Thin as a whisper, my mind echoes. I adore the imagery. Yet I loathe being identified with something that barely has reason to exist.
“You’re so skinny, you must eat like a bird.”
“I wish I had that problem.”
“Real people have curves.”
“Are you sure you don’t have an eating disorder?”
“Real people do not have thigh-gaps.”
“That’s just how God made me,” is my well-worn diplomatic reply, knowing it’s he who intentionally knit me together in my mother’s womb. Not everyone is appeased by this, a message conveyed clearly by resentful side-eyes and sighs.
I’m a grown woman, still barely holding down triple-digit poundage, possessing that thigh gap at which you may have rolled your eyes. But since real women have curves and certainly do not have thigh gaps, my humanity is devalued via off-handed jokes, memes, and the occasional kidding (but not really), “I hate you.” What is this evil inside us that demands we tear down our fellows to build ourselves up? We’re like the tower of Babel reaching toward heaven by the power of hell. Why do we beg God to remove our bitter thorns all the while harboring them as self-preserving weapon commodities? Every beautiful, broken body is an image bearer, after all.
Sunday Comes
The communion table is arranged before the altar, “Do this in remembrance of me” deeply scrawled into the wood. Silver trays close in on me in slow motion down the row: a symbol of Christ’s broken body.
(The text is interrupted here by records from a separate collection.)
(** With one occurrence of the separator and no other, the scan closes
    what is before it and what is behind it. *)
Lemma split_go_once (sep pre post : string) :
  sep <> "" ->
  (forall pre' post', pre +:+ sep +:+ post = pre' +:+ sep +:+ post' -> pre' = pre) ->
  forall cur, split_go sep 0 cur (pre +:+ sep +:+ post) = [cur +:+ pre; post].
Proof.
  intros Hsep. induction pre as [|c pre IH]; intros Huniq cur.
  - destruct sep as [|x sep]; [done |]. clear Hsep.
    change ("" +:+ String x sep +:+ post) with (String x (sep +:+ post)).
    cbn [split_go].
    assert (String.prefix (String x sep) (String x (sep +:+ post)) = true) as ->
      by (apply prefix_append; by exists post).
    cbn [String.length Nat.pred]. rewrite split_go_skip, split_go_absent.
    + by rewrite append_nil_r.
    + intros (p & q & Hpost).
      specialize (Huniq (String x sep +:+ p) q).
      rewrite Hpost, !append_assoc in Huniq. by specialize (Huniq eq_refl).
  - rewrite append_cons. cbn [split_go].
    destruct (String.prefix sep (String c (pre +:+ sep +:+ post))) eqn:Hp.
    + apply prefix_append in Hp as [r Hr].
      specialize (Huniq "" r). rewrite append_cons in Huniq.
      by specialize (Huniq Hr).
    + rewrite IH; [by rewrite append_snoc |].
      intros pre' post' Heq. specialize (Huniq (String c pre') post').
      rewrite !append_cons in Huniq. rewrite Heq in Huniq.
      specialize (Huniq eq_refl). by injection Huniq.
Qed.

Lemma split_absent (sep s : string) :
  sep <> "" -> ~ occurs sep s -> split s sep = Ok [s].
Proof.
  intros Hsep Hno. unfold split. destruct sep; [done |].
  by rewrite split_go_absent.
Qed.
(** * PsyGuard: the scoring and aggregation layer, embedded and verified

    The development follows the Python sources file by file:
    - [model.py]        ([ManipulationDetector]: chunking, aggregation,
                         severity tiers, the sentence heat map),
    - [llm_analyzer.py] (the explanation generator and its section parser),
    - [multimodal.py]   (the CLIP capability gate),
    - [report_gen.py]   (the story of flowables handed to ReportLab),
    - [app.py]          (the three POST handlers).

    Conventions of the embedding.
    - A Python [str] is a [string]; its characters are the code points
      below 256 (Latin-1).  The whitespace and line-break classes are the
      ones [str.isspace] and [str.splitlines] use on those code points.
      (The three typographic signs in the literals of [report_gen.py] lie
      above 255 and stand as their UTF-8 bytes.)
    - A Python [float] is read in two ways.  [Num], [Model] and the
      modules after it take it for the rational it stands for ([Q]), with
      exact sums, products, comparisons and [round]: this is the reading
      of the properties that no rounding of the processor can change (who
      is called and when, which keys a dict has, that a percentage lies
      in its range).  [B64] and [Model64] take it for the binary64 number
      it is, every operation rounding as the processor does: this is the
      reading of the properties in which the last bit decides (the value
      of a score, the tier at a boundary, the order of two means).
    - A [dict] whose iteration order the code relies on is an association
      list in insertion order (module [Dict]).
    - The pretrained models, the LLM endpoint, the HTTP client and the clock
      are external: they are the fields of a record [Externals], and every
      call to one of them is recorded in the state threaded by the monad
      [M], which also carries Python exceptions. *)

From Stdlib Require Import List Arith Lia Bool ZArith QArith Qround Qminmax Qabs Lqa.
From Stdlib Require Import Ascii String DecimalString Sorted Permutation.
From Stdlib Require Floats.
Import ListNotations.

Set Implicit Arguments.

Close Scope Q_scope.
Local Open Scope string_scope.
Local Open Scope list_scope.
Local Open Scope nat_scope.

(* ================================================================== *)
(** * Python strings *)
(* ================================================================== *)

Module Py.

(** [ch.isspace()] for a code point below 256: TAB..CR, FS..US, SPACE,
    NEL (0x85) and NBSP (0xA0). *)
Definition isspace (c : ascii) : bool :=
  let n := nat_of_ascii c in
  ((9 <=? n) && (n <=? 13)) || ((28 <=? n) && (n <=? 32))
  || (n =? 133) || (n =? 160).

(** Line boundaries of [str.splitlines] below 256: LF, VT, FF, CR, FS, GS,
    RS and NEL.  (US, 0x1F, is white space but not a line boundary.) *)
Definition islinebreak (c : ascii) : bool :=
  let n := nat_of_ascii c in
  ((10 <=? n) && (n <=? 13)) || ((28 <=? n) && (n <=? 30)) || (n =? 133).

Definition chars := list ascii.

Definition of_chars : chars -> string := string_of_list_ascii.
Definition to_chars : string -> chars := list_ascii_of_string.

(** ** Operations on character lists *)

Fixpoint lstrip_chars (s : chars) : chars :=
  match s with
  | c :: s' => if isspace c then lstrip_chars s' else s
  | [] => []
  end.
(** * babel-io: the streaming speech -> translation -> speech pipeline

    A shallow embedding of [demos/streamspeech2text/main.go].

    The program is four loops (goroutines) glued to three remote services.
    Every call that leaves the program ([os.Stdin.Read], [stream.Send],
    [stream.Recv], [translate.NewClient], ...) is answered by a _script_:
    the list of answers the outside world gives, in the order the loop asks
    for them.  A loop is then a structurally recursive function from its
    script to the trace of effects it performs and the way it stops.  A
    script that runs out leaves the loop [Blocked] inside its next call. *)

From stdpp Require Import gmap strings list.
From Stdlib Require Import ZArith Strings.Byte.

Local Open Scope string_scope.
Local Open Scope list_scope.

(** ** Data *)

Abbreviation byte := Byte.byte.

#[global] Instance byte_eq_dec : EqDecision byte := Stdlib.Strings.Byte.byte_eq_dec.

(** Go [error] values.  [io_EOF] is the sentinel [io.EOF], which the code
    tests with [==]; every other error is [err msg]. *)
Inductive error : Type :=
  | io_EOF
  | err (msg : string).

#[global] Instance error_eq_dec : EqDecision error.
Proof. solve_decision. Defined.

(** [google.rpc.Status], the [Error] field of a streaming response. *)
Record Status : Type := { Code : Z; Message : string }.

(** [speechpb.SpeechRecognitionAlternative]; the confidence score is never
    read by the program and is left out. *)
Record SpeechRecognitionAlternative : Type := { Transcript : string }.

(** [speechpb.StreamingRecognitionResult].  [Results] holds pointers, and
    the generated getter [GetAlternatives] accepts a nil receiver. *)
Record StreamingRecognitionResult : Type :=
  { Alternatives : list SpeechRecognitionAlternative }.

Record StreamingRecognizeResponse : Type :=
  { Error : option Status;
    Results : list (option StreamingRecognitionResult) }.

(** [translate.Translation]. *)
Record Translation : Type :=
  { Text : string; Source : string; Model : string }.

(** The fields of [texttospeechpb.SynthesizeSpeechRequest] the code sets. *)
Inductive SsmlVoiceGender := SsmlVoiceGender_NEUTRAL.
Inductive AudioEncoding := AudioEncoding_MP3.

Record SynthesizeSpeechRequest : Type :=
  { Input_Text : string;
    Voice_LanguageCode : string;
    Voice_SsmlGender : SsmlVoiceGender;
    AudioConfig_AudioEncoding : AudioEncoding }.

(** The argument printed by a [%v] verb. *)
Inductive arg : Type :=
  | ArgErr (e : error)
  | ArgStatus (s : Status)
  | ArgStr (s : string).

(** ** Effects *)

(** An event records a call the program makes; for a call that can fail,
    the call is recorded whether or not it fails. *)
Inductive event : Type :=
  (* the recognition stream *)
  | Send (AudioContent : list byte)
  | CloseSend
  (* package log and fmt *)
  | Log_Printf (format : string) (a : arg)
  | Log_Print (s : string)
  | Log_Fatalf (format : string) (a : arg)
  | Log_Fatal (e : error)
  | Fmt_Println (a b : string)
  | Fmt_Printf (format : string) (a : string)
  (* the two channels *)
  | AltsSend (alt : SpeechRecognitionAlternative)
  | AltsRecv (alt : SpeechRecognitionAlternative)
  | TextsSend (text : string)
  | TextsRecv (text : string)
  (* translation and synthesis *)
  | Translate_NewClient
  | Language_Parse (code : string)
  | Client_Translate (inputs : list string) (target : string)
  | Client_SynthesizeSpeech (req : SynthesizeSpeechRequest)
  | Ioutil_WriteFile (filename : string) (data : list byte) (perm : Z).

(** How a loop stops.  [Fatal] is [log.Fatal]/[log.Fatalf]: the message is
    logged and [os.Exit(1)] ends the whole process.  [Panicked] is a Go
    run-time panic, which also ends the process.  [Blocked] is a loop that
    has not stopped: it waits inside a call the script does not answer. *)
Inductive outcome : Type :=
  | Returned
  | Blocked
  | Fatal
  | Panicked.

#[global] Instance outcome_eq_dec : EqDecision outcome.
Proof. solve_decision. Defined.

Definition kills_process (o : outcome) : bool :=
  match o with
  | Fatal | Panicked => true
  | Returned | Blocked => false
  end.

(** Projections of a trace. *)
Definition sent_audio (t : list event) : list (list byte) :=
  omap (fun e => match e with Send a => Some a | _ => None end) t.

Definition close_sends (t : list event) : list unit :=
  omap (fun e => match e with CloseSend => Some tt | _ => None end) t.

Definition forwarded_alts (t : list event) : list SpeechRecognitionAlternative :=
  omap (fun e => match e with AltsSend a => Some a | _ => None end) t.

Definition printed (t : list event) : list string :=
  omap (fun e => match e with
                 | Fmt_Println _ s | Fmt_Printf _ s => Some s
                 | _ => None
                 end) t.

Definition forwarded_texts (t : list event) : list string :=
  omap (fun e => match e with TextsSend s => Some s | _ => None end) t.

Definition received_texts (t : list event) : list string :=
  omap (fun e => match e with TextsRecv s => Some s | _ => None end) t.

Definition synthesis_requests (t : list event) : list string :=
  omap (fun e => match e with
                 | Client_SynthesizeSpeech r => Some (Input_Text r)
                 | _ => None
                 end) t.

Definition file_writes (t : list event) : list (string * list byte) :=
  omap (fun e => match e with
                 | Ioutil_WriteFile f d _ => Some (f, d)
                 | _ => None
                 end) t.

Definition is_fatal_event (e : event) : bool :=
  match e with
  | Log_Fatalf _ _ | Log_Fatal _ => true
  | _ => false
  end.

(** ** Stage 1: the audio ingester, [startListeningStdin] *)

(** What one [os.Stdin.Read] delivers: the bytes the input has ready and
    the error it reports. *)
Record stdin_read : Type :=
  { rd_data : list byte; rd_err : option error }.

(** One turn of the loop as the outside world answers it: the read, and the
    error (if any) of the [stream.Send] that follows. *)
Record listen_step : Type :=
  { ls_read : stdin_read; ls_send : option error }.

Definition buf_size : nat := 1024.

(** [n, err := os.Stdin.Read(buf)]: at most [len(buf)] bytes are copied to
    the front of [buf]. *)
Definition Read (r : stdin_read) (buf : list byte) : nat * list byte :=
  let n := Nat.min (length (rd_data r)) (length buf) in
  (n, take n (rd_data r) ++ drop n buf).
(** [optimized_rattler_build], lines 458-518. *)
Definition optimized_rattler_build (o : opt_config)
    : M (option path * list json * Z) :=
  let! c := lift (translate o) in
  let! built := rattler_build c in
  let '(logs, code) := built in
  if code =? 0 then
    let! pkg := _clean_output cwd clk yaml_package_name fnmatch
                  (o_recipe o) (o_output_dir o) (o_package_format o)
                  (o_skip_existing o) logs
                  (o_clean_bld_cache o) (o_clean_src_cache o) in
    when (o_run_conda_index o)
      (match conda_index with
       | Some update_index => update_index (o_output_dir o)
       | None => ret tt
       end) ;;;
    ret (Some pkg, logs, code)
  else if o_check o then
    let! name := with_named_temporary_file (_dump_jsonl logs) in
    raise (RuntimeError ("rattler-build failed. logs written to: " +:+ path_str name))
  else ret (None, logs, code).
End Driver.

(* ===================================================================== *)
(** ** Reading an argument vector back *)
(* ===================================================================== *)

(** The options of [rattler-build build] that are followed by a value (the
    flags of lines 301-311, 316, 351-359, 368 and 376); every other flag
    stands alone. *)
Definition valued_flags : list string :=
  [ "--recipe"; "--build-platform"; "--host-platform"; "--log-style";
    "--color"; "--test"; "--output-dir"; "--skip-existing"; "--channel";
    "--recipe-dir"; "--up-to"; "--target-platform"; "--variant-config";
    "--wrap-log-lines"; "--compression-threads"; "--noarch-build-platform";
    "--extra-meta"; "--package-format" ].

Definition takes_value (f : string) : bool := bool_decide (f ∈ valued_flags).

(** The vector after the program and the subcommand, read from the left as
    the executable does: a flag that takes a value consumes the next
    element, whatever its text. *)
Fixpoint read_cli (l : list arg) : list (string * option arg) :=
  match l with
  | [] => []
  | AStr f :: rest =>
      if takes_value f then
        match rest with
        | v :: rest' => (f, Some v) :: read_cli rest'
        | [] => [(f, None)]
        end
      else (f, None) :: read_cli rest
  | APath p :: rest => ("", Some (APath p)) :: read_cli rest
  end.

(** The values with which flag [f] occurs, in order; [None] for a bare
    occurrence. *)
Definition flag_values (f : string) (units : list (string * option arg))
    : list (option arg) :=
  (filter (λ u : string * option arg, u.1 = f) units).*2.

(** [vals] when [g] is the flag [f] asked for, nothing otherwise. *)
Definition only (f g : string) (vals : list (option arg)) : list (option arg) :=
  if String.eqb g f then vals else [].
Lemma same_number_of_literal (v v' : pyval) (l : literal) :
  (forall s, l <> LitStr s) ->
  py_eq v l = true -> py_eq v' l = true -> same_number v v'.
Proof.
  intros Hl H H'.
  destruct (@py_eq_num_inv v l Hl H) as (q & r & Hq & Hr & Hqr).
  destruct (@py_eq_num_inv v' l Hl H') as (q' & r' & Hq' & Hr' & Hqr').
  exists q, q'. split; [exact Hq|]. split; [exact Hq'|].
  assert (r' = r) by congruence. subst r'.
  now rewrite Hqr, Hqr'.
Qed.

Ltac distinct_labels :=
  cbn [map snd];
  repeat (apply NoDup_cons;
          [let Hin := fresh "Hin" in
           cbn; intros Hin;
           repeat (destruct Hin as [Hin | Hin]; [discriminate Hin|]); exact Hin|]);
  apply NoDup_nil.

Ltac numeric_case Hin :=
  cbn in Hin;
  repeat (destruct Hin as [Hin | Hin];
          [injection Hin as <- _; intros s; discriminate|]);
  contradiction.

(** X14 (src/script.py, [convert_wind_direction], [convert_precipitation_type],
    [convert_precipitation_strength], lines 32-90): a label tells its code.
    Within one translator no two cases share a label, so two values that
    get the same label are the same wind code, or compare equal as
    numbers. *)
Theorem translators_are_injective :
  (forall v v' label,
      convert_wind_direction v = PStr label ->
      convert_wind_direction v' = PStr label -> v = v') /\
  (forall v v' label,
      convert_precipitation_type v = PStr label ->
      convert_precipitation_type v' = PStr label -> same_number v v') /\
  (forall v v' label,
      convert_precipitation_strength v = PStr label ->
      convert_precipitation_strength v' = PStr label -> same_number v v').
Proof.
  split; [|split]; intros v v' label H H'.
  - destruct (@py_match_same_label wind_direction_cases v v' label) as (l & Hin & Hv & Hv');
      [unfold wind_direction_cases; distinct_labels | exact H | exact H' |].
    assert (Hstr : exists s, l = LitStr s).
    { cbn in Hin.
      repeat (destruct Hin as [Hin | Hin]; [injection Hin as <- _; eauto|]).
      contradiction. }
    destruct Hstr as [s ->].
    apply py_eq_str_inv in Hv, Hv'. congruence.
  - destruct (@py_match_same_label precipitation_type_cases v v' label)
      as (l & Hin & Hv & Hv');
      [unfold precipitation_type_cases; distinct_labels | exact H | exact H' |].
    apply (@same_number_of_literal v v' l); [numeric_case Hin | exact Hv | exact Hv'].
  - destruct (@py_match_same_label precipitation_strength_cases v v' label)
      as (l & Hin & Hv & Hv');
      [unfold precipitation_strength_cases; distinct_labels | exact H | exact H' |].
    apply (@same_number_of_literal v v' l); [numeric_case Hin | exact Hv | exact Hv'].
Qed.

Lemma true_and_one_are_rain : same_number (PBool true) (PFloat 1).
Proof.
  exact (proj1 (proj2 translators_are_injective)
               (PBool true) (PFloat 1) "Дождь" eq_refl eq_refl).
Defined.
(** [Beam.as_tophat_kernel(pixscale, support_scaling=...)], for a plain
    number [pixscale]: the effective axes are handed over as plain numbers
    ([.value]).  The division by [pixscale * SIGMA_TO_FWHM] is numpy's and
    does not raise: for a [pixscale] of zero the axes are infinite, which has
    no real value, so the definition is meant for a [pixscale] that is not
    zero. *)
Definition as_tophat_kernel (self : Beam) (pixscale support_scaling : R)
    : result TophatKernel2D :=
  let gauss_to_top := sqrt 2 in
  let maj_eff := gauss_to_top * to_value deg (major self) / (pixscale * SIGMA_TO_FWHM) in
  let min_eff := gauss_to_top * to_value deg (minor self) / (pixscale * SIGMA_TO_FWHM) in
  EllipticalTophat2DKernel maj_eff min_eff (to_value radian (pa self)) support_scaling.

End Tophat.

(** ** The sums of [convolve] and [deconvolve] on doubles

    The beams are given in degrees, so that no unit is converted, and the
    doubles that [np.cos] and [np.sin] return at the position angle are given
    with the beam: which double they return is the platform's.  Sums,
    products, squares and square roots are those of IEEE binary64, rounded to
    nearest. *)

Module Binary64.

Import PrimFloat.
Local Open Scope float_scope.

(** A beam given in degrees, as the sums see it: the doubles of its axes and
    the doubles [np.cos(pa)] and [np.sin(pa)] came back as. *)
Record Beam64 : Set := mkBeam64 {
  major64 : float; minor64 : float; cos_pa : float; sin_pa : float }.

(** [x ** 2] *)
Definition sqr (x : float) : float := x * x.

(** The sums of [Beam.convolve], added in the order of the source. *)
Definition convolve_sums (self other : Beam64) : float * float * float :=
  let alpha := sqr (major64 self * cos_pa self) +
               sqr (minor64 self * sin_pa self) +
               sqr (major64 other * cos_pa other) +
               sqr (minor64 other * sin_pa other) in
  let beta := sqr (major64 self * sin_pa self) +
              sqr (minor64 self * cos_pa self) +
              sqr (major64 other * sin_pa other) +
              sqr (minor64 other * cos_pa other) in
  let gamma := 2 * ((sqr (minor64 self) - sqr (major64 self)) *
                      sin_pa self * cos_pa self +
                    (sqr (minor64 other) - sqr (major64 other)) *
                      sin_pa other * cos_pa other) in
  (alpha, beta, gamma).

(** [new_major] and [new_minor] of [Beam.convolve]. *)
Definition convolve_axes (self other : Beam64) : float * float :=
  let '(alpha, beta, gamma) := convolve_sums self other in
  let s := alpha + beta in
  let t := sqrt (sqr (alpha - beta) + sqr gamma) in
  (sqrt (0.5 * (s + t)), sqrt (0.5 * (s - t))).

(** The sums of [Beam.deconvolve]. *)
Definition deconvolve_sums (self other : Beam64) : float * float * float :=
  let maj1 := major64 self in
  let min1 := minor64 self in
  let maj2 := major64 other in
  let min2 := minor64 other in
  let alpha := sqr (maj1 * cos_pa self) +
               sqr (min1 * sin_pa self) -
               sqr (maj2 * cos_pa other) -
               sqr (min2 * sin_pa other) in
  let beta := sqr (maj1 * sin_pa self) +
              sqr (min1 * cos_pa self) -
              sqr (maj2 * sin_pa other) -
              sqr (min2 * cos_pa other) in
  let gamma := 2 * ((sqr min1 - sqr maj1) * sin_pa self * cos_pa self -
                    (sqr min2 - sqr maj2) * sin_pa other * cos_pa other) in
  (alpha, beta, gamma).

(** [(alpha < 0) or (beta < 0) or (s < t)] *)
Definition deconvolve_fails (self other : Beam64) : bool :=
  let '(alpha, beta, gamma) := deconvolve_sums self other in
  let s := alpha + beta in
  let t := sqrt (sqr (alpha - beta) + sqr gamma) in
  (alpha <? 0) || (beta <? 0) || (s <? t).

(** [a.major == b.major and a.minor == b.minor] on two pairs of axes. *)
Definition same_axes (a b : float * float) : bool :=
  (fst a =? fst b) && (snd a =? snd b).

(** The doubles at most [k] places away from [x], [x] among them. *)
Fixpoint above (k : nat) (x : float) : list float :=
  match k with
  | O => []
  | S k' => next_up x :: above k' (next_up x)
  end.

Fixpoint below (k : nat) (x : float) : list float :=
  match k with
  | O => []
  | S k' => next_down x :: below k' (next_down x)
  end.

Definition nearby (k : nat) (x : float) : list float := below k x ++ x :: above k x.

(** The doubles nearest to the cosine and the sine of 45, 20 and 40 degrees. *)
Definition cos_45 : float := 0x1.6a09e667f3bcdp-1.
Definition sin_45 : float := 0x1.6a09e667f3bccp-1.
Definition cos_20 : float := 0x1.e11f642522d1cp-1.
Definition sin_20 : float := 0x1.5e3a8748a0bf5p-2.
Definition cos_40 : float := 0x1.8836fa2cf5039p-1.
Definition sin_40 : float := 0x1.491b7523c161cp-1.

(** [Beam(1, 1, 0)], [Beam(2, 2, 0)] and [Beam(8, 1, 0)]: the cosine of 0 is
    1 and its sine 0. *)
Definition Beam_1_1_0 : Beam64 := mkBeam64 1 1 1 0.
Definition Beam_2_2_0 : Beam64 := mkBeam64 2 2 1 0.
Definition Beam_8_1_0 : Beam64 := mkBeam64 8 1 1 0.

(** [Beam(3, 1, pa)], [Beam(9, 3, pa)] and [Beam(10, 1, pa)], given the
    cosine and the sine of [pa]. *)
Definition Beam_3_1 (c s : float) : Beam64 := mkBeam64 3 1 c s.
Definition Beam_9_3 (c s : float) : Beam64 := mkBeam64 9 3 c s.
Definition Beam_10_1 (c s : float) : Beam64 := mkBeam64 10 1 c s.

End Binary64.

(** ** The specification's formulas

    The axes of a beam in degrees and its position angle in radians, and the
    formulas of the specification written on these numbers. *)

Definition major_deg (b : Beam) : R := to_value deg (major b).
Definition minor_deg (b : Beam) : R := to_value deg (minor b).
Definition pa_rad (b : Beam) : R := to_value radian (pa b).

Definition spec_conv_alpha (A B : Beam) : R :=
  (major_deg A * cos (pa_rad A)) ^ 2 + (minor_deg A * sin (pa_rad A)) ^ 2 +
  (major_deg B * cos (pa_rad B)) ^ 2 + (minor_deg B * sin (pa_rad B)) ^ 2.

Definition spec_conv_beta (A B : Beam) : R :=
  (major_deg A * sin (pa_rad A)) ^ 2 + (minor_deg A * cos (pa_rad A)) ^ 2 +
  (major_deg B * sin (pa_rad B)) ^ 2 + (minor_deg B * cos (pa_rad B)) ^ 2.

Definition spec_conv_gamma (A B : Beam) : R :=
  2 * ((minor_deg A ^ 2 - major_deg A ^ 2) * sin (pa_rad A) * cos (pa_rad A) +
       (minor_deg B ^ 2 - major_deg B ^ 2) * sin (pa_rad B) * cos (pa_rad B)).

Definition spec_deconv_alpha (A B : Beam) : R :=
  (major_deg A * cos (pa_rad A)) ^ 2 + (minor_deg A * sin (pa_rad A)) ^ 2 -
  (major_deg B * cos (pa_rad B)) ^ 2 - (minor_deg B * sin (pa_rad B)) ^ 2.

Definition spec_deconv_beta (A B : Beam) : R :=
  (major_deg A * sin (pa_rad A)) ^ 2 + (minor_deg A * cos (pa_rad A)) ^ 2 -
  (major_deg B * sin (pa_rad B)) ^ 2 - (minor_deg B * cos (pa_rad B)) ^ 2.

Definition spec_deconv_gamma (A B : Beam) : R :=
  2 * ((minor_deg A ^ 2 - major_deg A ^ 2) * sin (pa_rad A) * cos (pa_rad A) -
       (minor_deg B ^ 2 - major_deg B ^ 2) * sin (pa_rad B) * cos (pa_rad B)).

Definition spec_s (alpha beta : R) : R := alpha + beta.
(** The judge says -10: the pipeline clamps it to 0, the endpoint reports
    50 and stores one half, under the verdict false. *)
Example never_reported_as_fifty :
  let x := App.verify_claim_stub Sample4.db_up Sample4.never Sample4.request
             Sample.start in
  (exists result,
     App.reply x = App.JSONResponse 200 (App.success result)
     /\ App.get "score" result = JInt 50
     /\ App.get "verdict" result = JStr "false")
  /\ exists row,
       App.stored x = Some row
       /\ App.row_score row = JFloat (Fin (1 # 2))
       /\ App.row_verdict row = JStr "false".
Proof.
  split.
  - eexists. split; [vm_compute; reflexivity|]. split; reflexivity.
  - eexists. split; [vm_compute; reflexivity|]. split; reflexivity.
Qed.

Lemma links_not_dicts (E : env) (ev : list evidence_item) :
  Forall sound_link ev -> omap App.format_source (map link ev) = [].
Proof.
  induction 1 as [|e ev [_ Hh] _ IH]; [reflexivity|].
  simpl. destruct (link e); try discriminate Hh; simpl; exact IH.
Qed.

(** X19: the links that were gathered reach the client and not the
    database.  When the pipeline computed its result from at least one
    item of evidence, a successful reply lists the links of the evidence
    as its sources, and the row that is stored holds, as its sources, the
    one placeholder entry FactCheck Database. *)
Theorem gathered_links_not_stored (D : App.database) (E : env)
  (claim_data : list (string * json)) (claim : string)
  (w w1 w2 w' : world) (r : json) (ev : list evidence_item)
  (Hclaim : App.claim_of claim_data = Ok claim)
  (Hne : claim <> EmptyString)
  (Hlen : too_short claim = false)
  (Hmiss : cache_lookup E (cache_key claim None) w = (Ok None, w1))
  (Hev : _search_for_evidence E claim w1 = (Ok ev, w2))
  (Hsome : ev <> [])
  (Hbody : verify_claim_body E claim None w = (Ok r, w')) :
  let x := App.verify_claim_stub D E claim_data w in
  (forall result,
     App.content (App.reply x) = App.success result ->
     App.get "sources" result = JList (map link ev))
  /\ (forall row,
        App.stored x = Some row ->
        App.row_sources row = json_dumps E (JList [App.fallback_source])).
Proof.
  cbv zeta.
  destruct (miss_result E claim None w w1 w' r Hlen Hmiss Hbody)
    as (ev' & w2' & p & w3 & s & w4 & Hev' & _ & _ & ->).
  rewrite Hev in Hev'. injection Hev' as <- <-.
  assert (Hrun : verify_claim E claim None w
                 = (Ok (final_result claim p ev s), w'))
    by (rewrite boundary, Hbody; reflexivity).
  destruct (search_sound E claim w1 w2 ev Hev) as [_ Hsound].
  unfold final_result in Hrun.
  set (d := [("text", JStr claim); ("score", JFloat (score p));
             ("verdict", JStr (verdict p));
             ("explanation", JStr (explanation p));
             ("evidence", JList (map evidence_json ev));
             ("sources", JList (sources_of ev));
             ("reviews", JList []);
             ("gpt_score", match fst s with
                           | Some x => JFloat x
                           | None => JNull
                           end);
             ("gpt_explanation", snd s)]) in Hrun.
  assert (Hsrc : App.get "sources" (App.normalise claim d)
                 = JList (map link ev)).
  { destruct (normalise_fields claim d) as (_ & _ & _ & _ & ->).
    change (App.get "sources" d) with (JList (sources_of ev)).
    rewrite (sources_all _ Hsound).
    destruct ev; [contradiction | reflexivity]. }
  split.
  - intros result Hres.
    rewrite (stub_success D E claim_data claim w w' d result Hclaim Hne
               Hrun Hres).
    exact Hsrc.
  - intros row Hrow.
    destruct (stub_parts D E claim_data claim w w' d Hclaim Hne Hrun)
      as (Hst & _ & _).
    rewrite Hst in Hrow.
    destruct (save_row _ _ _ _ _ _ Hrow) as (_ & sc & so & _ & Hso & ->).
    simpl. unfold App.sources_str in Hso. rewrite Hsrc in Hso.
    unfold iterate, obind in Hso.
    rewrite (links_not_dicts E _ Hsound) in Hso.
    destruct (Json.truthy (JList (map link ev)));
      injection Hso as <-; reflexivity.
Qed.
The tray approaches. I pass, attempting to focus my mind on the visible grace of Christ’s redemptive work. But in the back of my mind, I can’t help but wonder what our pew mates think about the wife of one of their pastors declining to partake in the elements. My body’s reactivities forbid participation today. It feels like mutiny.
“This is his blood, poured out for you. . .” Gnome-sized chalices are filled to the brim, successfully exemplifying surface tension without the loss of a single dribble. I pass again, lamenting. Communion is sacred. There is an inexpressible holy ache when one’s hands are left empty as it passes by.
Something is amplified in the tension of this moment: Jesus knows what it means to have a broken body and empty hands. He beckons, “Come, scars splayed open and all.” Bound securely to his holiness in our healing, our self-image reorients around the image we were always intended to echo. He disentangles resentment, pulls out the toxic thorns, and covers us in a banner, proclaiming our worth even before we’ve completed recovery. Becoming vulnerable to the exhaled breath of the Spirit indwelling our bodies, his breath in our lungs, that’s where we know our place: a limitless space as thin as his whisper.